### EXERCISE DETAILS
In the records below, find the line that contains "Lemma agree_report_tally t" and the line that contains "List.filter (fun g => succeeds (OsPath.join t g) w)", then retype exactly those two lines and every line between them.

(Collected data entries)
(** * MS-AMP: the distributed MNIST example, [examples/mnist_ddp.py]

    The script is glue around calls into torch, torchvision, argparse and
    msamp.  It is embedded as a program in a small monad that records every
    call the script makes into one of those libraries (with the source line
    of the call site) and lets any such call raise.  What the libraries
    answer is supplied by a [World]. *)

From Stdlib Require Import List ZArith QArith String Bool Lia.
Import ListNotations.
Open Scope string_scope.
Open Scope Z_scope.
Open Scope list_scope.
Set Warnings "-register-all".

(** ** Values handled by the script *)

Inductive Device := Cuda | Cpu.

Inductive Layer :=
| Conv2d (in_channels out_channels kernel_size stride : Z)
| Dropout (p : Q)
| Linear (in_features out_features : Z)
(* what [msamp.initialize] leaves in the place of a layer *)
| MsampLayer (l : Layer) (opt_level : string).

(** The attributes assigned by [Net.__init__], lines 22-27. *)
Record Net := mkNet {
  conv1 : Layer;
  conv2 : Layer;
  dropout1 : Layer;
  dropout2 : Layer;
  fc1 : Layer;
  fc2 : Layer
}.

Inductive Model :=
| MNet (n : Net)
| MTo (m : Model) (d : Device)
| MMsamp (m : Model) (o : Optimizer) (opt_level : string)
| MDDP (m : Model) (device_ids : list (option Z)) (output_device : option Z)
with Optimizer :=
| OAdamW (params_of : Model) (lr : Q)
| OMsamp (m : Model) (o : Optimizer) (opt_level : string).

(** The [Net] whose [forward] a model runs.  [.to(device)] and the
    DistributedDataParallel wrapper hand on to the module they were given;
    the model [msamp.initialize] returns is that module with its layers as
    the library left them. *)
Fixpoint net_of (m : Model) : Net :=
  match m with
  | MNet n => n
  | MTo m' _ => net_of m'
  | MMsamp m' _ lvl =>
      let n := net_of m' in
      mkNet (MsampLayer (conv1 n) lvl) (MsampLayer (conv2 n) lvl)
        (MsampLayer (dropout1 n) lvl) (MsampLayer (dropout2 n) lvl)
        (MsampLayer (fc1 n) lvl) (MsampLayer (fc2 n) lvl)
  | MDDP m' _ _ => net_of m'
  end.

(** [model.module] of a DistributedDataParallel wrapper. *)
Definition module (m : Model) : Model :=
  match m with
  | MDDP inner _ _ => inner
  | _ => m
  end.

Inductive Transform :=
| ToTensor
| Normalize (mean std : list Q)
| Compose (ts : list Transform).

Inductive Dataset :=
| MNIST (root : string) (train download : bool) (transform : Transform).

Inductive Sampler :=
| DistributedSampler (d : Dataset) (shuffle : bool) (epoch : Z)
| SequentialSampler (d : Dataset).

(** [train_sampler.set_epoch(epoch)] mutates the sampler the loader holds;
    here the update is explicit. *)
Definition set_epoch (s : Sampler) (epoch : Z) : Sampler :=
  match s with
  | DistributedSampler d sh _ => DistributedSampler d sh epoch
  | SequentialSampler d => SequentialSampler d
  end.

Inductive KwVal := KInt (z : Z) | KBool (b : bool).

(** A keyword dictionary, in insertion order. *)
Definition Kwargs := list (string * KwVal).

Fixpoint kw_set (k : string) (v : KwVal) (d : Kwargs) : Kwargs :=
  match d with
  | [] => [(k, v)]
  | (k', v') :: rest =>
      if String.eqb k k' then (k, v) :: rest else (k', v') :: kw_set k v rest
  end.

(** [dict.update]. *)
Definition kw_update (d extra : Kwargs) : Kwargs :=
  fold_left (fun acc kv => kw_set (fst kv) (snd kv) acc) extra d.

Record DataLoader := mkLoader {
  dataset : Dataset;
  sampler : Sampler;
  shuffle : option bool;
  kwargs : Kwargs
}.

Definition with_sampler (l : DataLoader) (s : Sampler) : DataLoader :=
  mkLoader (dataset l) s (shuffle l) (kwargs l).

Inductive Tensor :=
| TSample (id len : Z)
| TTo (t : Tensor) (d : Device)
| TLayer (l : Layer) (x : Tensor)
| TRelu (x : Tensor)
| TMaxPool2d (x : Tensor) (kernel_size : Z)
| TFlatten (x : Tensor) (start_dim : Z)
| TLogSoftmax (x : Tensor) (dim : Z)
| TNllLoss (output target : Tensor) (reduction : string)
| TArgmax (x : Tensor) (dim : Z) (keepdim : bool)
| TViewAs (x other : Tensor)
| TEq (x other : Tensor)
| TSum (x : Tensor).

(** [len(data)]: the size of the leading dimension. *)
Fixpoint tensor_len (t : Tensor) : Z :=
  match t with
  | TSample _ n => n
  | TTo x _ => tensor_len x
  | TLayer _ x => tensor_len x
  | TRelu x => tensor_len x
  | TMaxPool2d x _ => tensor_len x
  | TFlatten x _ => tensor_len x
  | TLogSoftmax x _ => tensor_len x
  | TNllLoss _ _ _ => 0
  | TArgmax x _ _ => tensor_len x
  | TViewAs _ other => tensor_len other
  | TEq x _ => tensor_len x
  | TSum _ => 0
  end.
--
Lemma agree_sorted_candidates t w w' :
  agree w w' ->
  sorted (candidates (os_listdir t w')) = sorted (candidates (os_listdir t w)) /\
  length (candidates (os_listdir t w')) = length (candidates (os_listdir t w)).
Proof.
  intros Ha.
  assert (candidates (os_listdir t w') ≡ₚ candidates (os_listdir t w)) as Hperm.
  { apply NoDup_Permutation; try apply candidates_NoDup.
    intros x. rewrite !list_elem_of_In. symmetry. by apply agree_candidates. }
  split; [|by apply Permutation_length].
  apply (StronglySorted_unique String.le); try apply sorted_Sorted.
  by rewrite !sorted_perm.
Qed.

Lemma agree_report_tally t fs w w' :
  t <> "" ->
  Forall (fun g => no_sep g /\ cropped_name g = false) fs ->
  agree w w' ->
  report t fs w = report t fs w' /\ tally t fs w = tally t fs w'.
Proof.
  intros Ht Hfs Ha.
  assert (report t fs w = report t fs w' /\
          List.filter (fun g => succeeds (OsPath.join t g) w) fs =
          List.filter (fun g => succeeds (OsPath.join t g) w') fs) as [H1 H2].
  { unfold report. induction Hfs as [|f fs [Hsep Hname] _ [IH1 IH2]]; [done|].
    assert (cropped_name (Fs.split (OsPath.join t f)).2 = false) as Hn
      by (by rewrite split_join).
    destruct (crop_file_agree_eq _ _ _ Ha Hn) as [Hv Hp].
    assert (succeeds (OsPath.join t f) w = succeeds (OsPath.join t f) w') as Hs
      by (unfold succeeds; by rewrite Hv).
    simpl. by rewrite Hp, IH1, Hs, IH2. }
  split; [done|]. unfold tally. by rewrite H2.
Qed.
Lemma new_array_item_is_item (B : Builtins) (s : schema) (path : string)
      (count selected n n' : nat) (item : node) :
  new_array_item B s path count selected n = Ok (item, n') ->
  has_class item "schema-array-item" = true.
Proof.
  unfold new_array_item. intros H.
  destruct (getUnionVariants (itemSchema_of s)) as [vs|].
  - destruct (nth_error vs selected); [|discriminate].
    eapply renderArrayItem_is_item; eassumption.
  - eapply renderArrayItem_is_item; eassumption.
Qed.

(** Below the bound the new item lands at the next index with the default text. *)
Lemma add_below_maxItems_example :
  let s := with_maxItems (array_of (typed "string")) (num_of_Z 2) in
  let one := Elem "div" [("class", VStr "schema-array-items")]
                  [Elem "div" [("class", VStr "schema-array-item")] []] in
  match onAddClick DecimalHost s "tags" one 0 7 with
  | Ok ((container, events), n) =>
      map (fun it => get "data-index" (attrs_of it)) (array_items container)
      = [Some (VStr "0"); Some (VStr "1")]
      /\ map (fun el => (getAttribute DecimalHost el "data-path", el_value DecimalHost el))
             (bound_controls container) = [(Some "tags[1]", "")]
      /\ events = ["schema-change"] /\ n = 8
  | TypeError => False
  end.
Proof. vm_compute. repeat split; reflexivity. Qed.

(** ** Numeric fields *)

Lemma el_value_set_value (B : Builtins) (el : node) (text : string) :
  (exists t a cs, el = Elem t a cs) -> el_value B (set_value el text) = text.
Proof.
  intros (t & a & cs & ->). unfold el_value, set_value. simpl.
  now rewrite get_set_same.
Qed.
---
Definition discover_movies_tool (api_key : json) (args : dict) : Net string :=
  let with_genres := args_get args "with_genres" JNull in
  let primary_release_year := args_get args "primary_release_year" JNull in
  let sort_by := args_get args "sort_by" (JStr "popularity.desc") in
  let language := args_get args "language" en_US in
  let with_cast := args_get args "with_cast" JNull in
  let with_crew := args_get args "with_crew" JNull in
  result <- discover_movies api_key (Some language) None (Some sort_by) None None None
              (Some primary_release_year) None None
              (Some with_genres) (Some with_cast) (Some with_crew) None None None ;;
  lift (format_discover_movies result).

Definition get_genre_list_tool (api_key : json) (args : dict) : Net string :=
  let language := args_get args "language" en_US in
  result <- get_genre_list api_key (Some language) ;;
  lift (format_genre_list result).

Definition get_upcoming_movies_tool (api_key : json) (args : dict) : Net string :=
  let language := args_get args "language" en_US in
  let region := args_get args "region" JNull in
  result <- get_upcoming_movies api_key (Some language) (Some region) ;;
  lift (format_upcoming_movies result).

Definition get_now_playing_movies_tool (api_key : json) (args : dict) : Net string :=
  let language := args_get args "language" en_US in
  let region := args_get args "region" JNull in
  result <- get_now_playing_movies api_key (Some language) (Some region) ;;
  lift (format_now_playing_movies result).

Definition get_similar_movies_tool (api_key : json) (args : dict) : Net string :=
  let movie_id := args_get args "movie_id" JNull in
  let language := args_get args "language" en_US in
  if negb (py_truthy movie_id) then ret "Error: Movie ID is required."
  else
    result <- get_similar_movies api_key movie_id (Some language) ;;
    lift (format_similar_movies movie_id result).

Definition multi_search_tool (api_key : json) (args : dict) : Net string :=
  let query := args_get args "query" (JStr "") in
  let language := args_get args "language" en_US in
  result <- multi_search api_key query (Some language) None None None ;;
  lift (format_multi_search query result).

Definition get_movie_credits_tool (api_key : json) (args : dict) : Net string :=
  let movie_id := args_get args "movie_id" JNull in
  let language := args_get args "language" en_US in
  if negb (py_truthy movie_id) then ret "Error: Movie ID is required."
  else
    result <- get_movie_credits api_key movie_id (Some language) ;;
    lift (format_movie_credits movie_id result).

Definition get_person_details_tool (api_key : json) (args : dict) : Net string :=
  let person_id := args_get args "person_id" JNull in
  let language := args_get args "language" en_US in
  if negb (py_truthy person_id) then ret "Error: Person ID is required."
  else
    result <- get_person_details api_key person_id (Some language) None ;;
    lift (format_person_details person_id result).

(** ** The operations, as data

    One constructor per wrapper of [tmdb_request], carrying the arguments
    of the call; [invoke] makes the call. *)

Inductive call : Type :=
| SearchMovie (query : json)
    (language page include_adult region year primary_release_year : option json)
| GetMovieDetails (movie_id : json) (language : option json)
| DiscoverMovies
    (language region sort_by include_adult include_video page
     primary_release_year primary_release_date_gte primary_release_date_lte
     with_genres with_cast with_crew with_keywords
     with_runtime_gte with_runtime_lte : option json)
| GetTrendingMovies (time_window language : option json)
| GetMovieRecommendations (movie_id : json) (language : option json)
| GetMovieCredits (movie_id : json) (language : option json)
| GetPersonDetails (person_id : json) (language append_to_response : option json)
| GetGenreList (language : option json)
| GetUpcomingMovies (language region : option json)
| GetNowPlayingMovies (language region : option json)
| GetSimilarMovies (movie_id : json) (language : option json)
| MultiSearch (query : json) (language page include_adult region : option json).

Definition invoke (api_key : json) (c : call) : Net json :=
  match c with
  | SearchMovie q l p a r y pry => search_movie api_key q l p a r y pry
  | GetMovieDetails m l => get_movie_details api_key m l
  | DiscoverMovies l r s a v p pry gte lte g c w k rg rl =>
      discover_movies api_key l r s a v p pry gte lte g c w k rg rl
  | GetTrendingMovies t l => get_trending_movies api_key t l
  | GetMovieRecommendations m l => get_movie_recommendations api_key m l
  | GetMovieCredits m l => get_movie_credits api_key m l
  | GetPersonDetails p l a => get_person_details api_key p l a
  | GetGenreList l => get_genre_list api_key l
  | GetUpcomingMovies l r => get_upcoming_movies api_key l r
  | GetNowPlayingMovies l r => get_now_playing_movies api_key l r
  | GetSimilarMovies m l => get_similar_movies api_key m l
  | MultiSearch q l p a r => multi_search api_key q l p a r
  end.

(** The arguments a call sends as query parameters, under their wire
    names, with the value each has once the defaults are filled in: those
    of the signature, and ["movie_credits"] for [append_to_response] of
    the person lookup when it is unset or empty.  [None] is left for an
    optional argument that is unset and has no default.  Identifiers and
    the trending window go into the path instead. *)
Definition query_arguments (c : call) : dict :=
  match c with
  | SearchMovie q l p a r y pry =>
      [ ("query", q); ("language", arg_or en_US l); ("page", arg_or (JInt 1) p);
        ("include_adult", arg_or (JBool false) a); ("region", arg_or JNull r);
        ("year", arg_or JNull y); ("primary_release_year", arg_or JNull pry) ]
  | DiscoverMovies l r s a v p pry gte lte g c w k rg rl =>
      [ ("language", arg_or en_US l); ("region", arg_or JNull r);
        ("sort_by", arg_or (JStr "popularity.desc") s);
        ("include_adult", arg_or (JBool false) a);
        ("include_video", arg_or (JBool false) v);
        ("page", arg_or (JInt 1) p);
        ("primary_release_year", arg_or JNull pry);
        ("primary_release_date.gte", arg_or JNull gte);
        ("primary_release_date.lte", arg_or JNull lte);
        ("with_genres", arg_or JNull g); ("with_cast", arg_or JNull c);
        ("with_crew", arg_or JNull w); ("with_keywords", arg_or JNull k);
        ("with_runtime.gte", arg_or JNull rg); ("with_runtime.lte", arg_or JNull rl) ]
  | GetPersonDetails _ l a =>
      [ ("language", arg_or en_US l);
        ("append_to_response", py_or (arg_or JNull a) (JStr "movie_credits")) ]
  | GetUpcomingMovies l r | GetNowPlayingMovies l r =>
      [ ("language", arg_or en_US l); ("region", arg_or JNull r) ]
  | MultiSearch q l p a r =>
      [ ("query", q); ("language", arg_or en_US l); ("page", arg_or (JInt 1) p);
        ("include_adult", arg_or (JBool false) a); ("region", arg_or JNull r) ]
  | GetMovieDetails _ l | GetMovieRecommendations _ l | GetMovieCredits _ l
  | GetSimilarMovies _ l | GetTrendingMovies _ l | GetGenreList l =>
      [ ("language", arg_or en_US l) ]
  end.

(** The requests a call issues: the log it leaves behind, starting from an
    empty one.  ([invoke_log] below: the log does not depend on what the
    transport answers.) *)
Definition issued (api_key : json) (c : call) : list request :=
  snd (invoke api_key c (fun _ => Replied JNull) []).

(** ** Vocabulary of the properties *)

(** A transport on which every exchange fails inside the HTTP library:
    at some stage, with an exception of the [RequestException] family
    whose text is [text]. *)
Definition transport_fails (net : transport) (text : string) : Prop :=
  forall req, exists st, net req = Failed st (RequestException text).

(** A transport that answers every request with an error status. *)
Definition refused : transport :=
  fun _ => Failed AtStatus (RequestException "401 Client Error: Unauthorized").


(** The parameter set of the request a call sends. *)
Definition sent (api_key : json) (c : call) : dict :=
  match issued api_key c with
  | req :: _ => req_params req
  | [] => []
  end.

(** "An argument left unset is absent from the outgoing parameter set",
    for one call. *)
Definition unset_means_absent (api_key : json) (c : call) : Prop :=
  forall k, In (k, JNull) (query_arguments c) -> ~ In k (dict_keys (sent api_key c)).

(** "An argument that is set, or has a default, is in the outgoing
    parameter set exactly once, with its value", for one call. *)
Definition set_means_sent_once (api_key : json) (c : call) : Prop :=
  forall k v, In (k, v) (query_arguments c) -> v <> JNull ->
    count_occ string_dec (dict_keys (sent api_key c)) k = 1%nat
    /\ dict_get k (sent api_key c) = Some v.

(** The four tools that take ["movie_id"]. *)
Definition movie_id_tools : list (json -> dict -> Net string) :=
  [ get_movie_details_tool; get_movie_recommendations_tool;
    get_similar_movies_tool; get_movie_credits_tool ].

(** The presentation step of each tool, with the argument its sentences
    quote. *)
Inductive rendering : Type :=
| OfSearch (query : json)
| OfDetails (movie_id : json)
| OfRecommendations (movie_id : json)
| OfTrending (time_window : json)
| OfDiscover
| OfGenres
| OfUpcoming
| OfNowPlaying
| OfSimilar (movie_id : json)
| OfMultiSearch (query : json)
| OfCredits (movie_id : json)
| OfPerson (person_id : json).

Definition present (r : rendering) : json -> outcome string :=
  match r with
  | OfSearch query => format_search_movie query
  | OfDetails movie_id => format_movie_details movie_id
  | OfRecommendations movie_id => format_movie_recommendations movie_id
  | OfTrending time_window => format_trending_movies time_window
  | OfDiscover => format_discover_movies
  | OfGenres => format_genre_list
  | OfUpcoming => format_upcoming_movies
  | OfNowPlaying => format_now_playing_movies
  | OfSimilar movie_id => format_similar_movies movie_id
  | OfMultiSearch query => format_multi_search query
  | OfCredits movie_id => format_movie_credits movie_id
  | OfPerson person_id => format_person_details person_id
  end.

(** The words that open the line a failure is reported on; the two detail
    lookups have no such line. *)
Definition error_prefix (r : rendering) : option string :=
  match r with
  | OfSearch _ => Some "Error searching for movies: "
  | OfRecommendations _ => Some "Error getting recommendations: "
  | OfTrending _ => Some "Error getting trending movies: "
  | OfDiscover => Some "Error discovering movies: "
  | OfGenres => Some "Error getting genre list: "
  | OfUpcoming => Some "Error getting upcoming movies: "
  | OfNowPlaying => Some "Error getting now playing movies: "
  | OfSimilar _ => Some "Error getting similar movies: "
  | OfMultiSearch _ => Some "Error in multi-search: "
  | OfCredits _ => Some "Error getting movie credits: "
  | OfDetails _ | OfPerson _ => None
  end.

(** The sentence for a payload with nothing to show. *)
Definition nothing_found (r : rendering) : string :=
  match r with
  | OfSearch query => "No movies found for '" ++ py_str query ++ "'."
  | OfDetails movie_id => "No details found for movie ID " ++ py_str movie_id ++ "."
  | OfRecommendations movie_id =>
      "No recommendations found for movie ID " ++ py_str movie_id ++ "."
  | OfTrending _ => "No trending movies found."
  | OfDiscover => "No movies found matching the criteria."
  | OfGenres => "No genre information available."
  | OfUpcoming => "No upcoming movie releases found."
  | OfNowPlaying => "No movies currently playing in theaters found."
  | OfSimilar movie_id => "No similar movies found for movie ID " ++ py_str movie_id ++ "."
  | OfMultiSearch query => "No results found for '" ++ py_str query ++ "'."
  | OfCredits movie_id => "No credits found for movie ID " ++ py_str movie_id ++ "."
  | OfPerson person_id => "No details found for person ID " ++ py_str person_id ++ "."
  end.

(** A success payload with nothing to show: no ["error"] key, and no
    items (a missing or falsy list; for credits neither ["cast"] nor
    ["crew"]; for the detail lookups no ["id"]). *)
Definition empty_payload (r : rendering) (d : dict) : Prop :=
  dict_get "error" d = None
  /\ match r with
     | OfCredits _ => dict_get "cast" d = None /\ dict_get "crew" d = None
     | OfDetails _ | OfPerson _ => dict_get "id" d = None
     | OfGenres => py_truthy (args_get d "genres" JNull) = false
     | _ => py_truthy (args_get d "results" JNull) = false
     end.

### RESULT FOR THIS TASK
Lemma agree_report_tally t fs w w' :
  t <> "" ->
  Forall (fun g => no_sep g /\ cropped_name g = false) fs ->
  agree w w' ->
  report t fs w = report t fs w' /\ tally t fs w = tally t fs w'.
Proof.
  intros Ht Hfs Ha.
  assert (report t fs w = report t fs w' /\
          List.filter (fun g => succeeds (OsPath.join t g) w) fs =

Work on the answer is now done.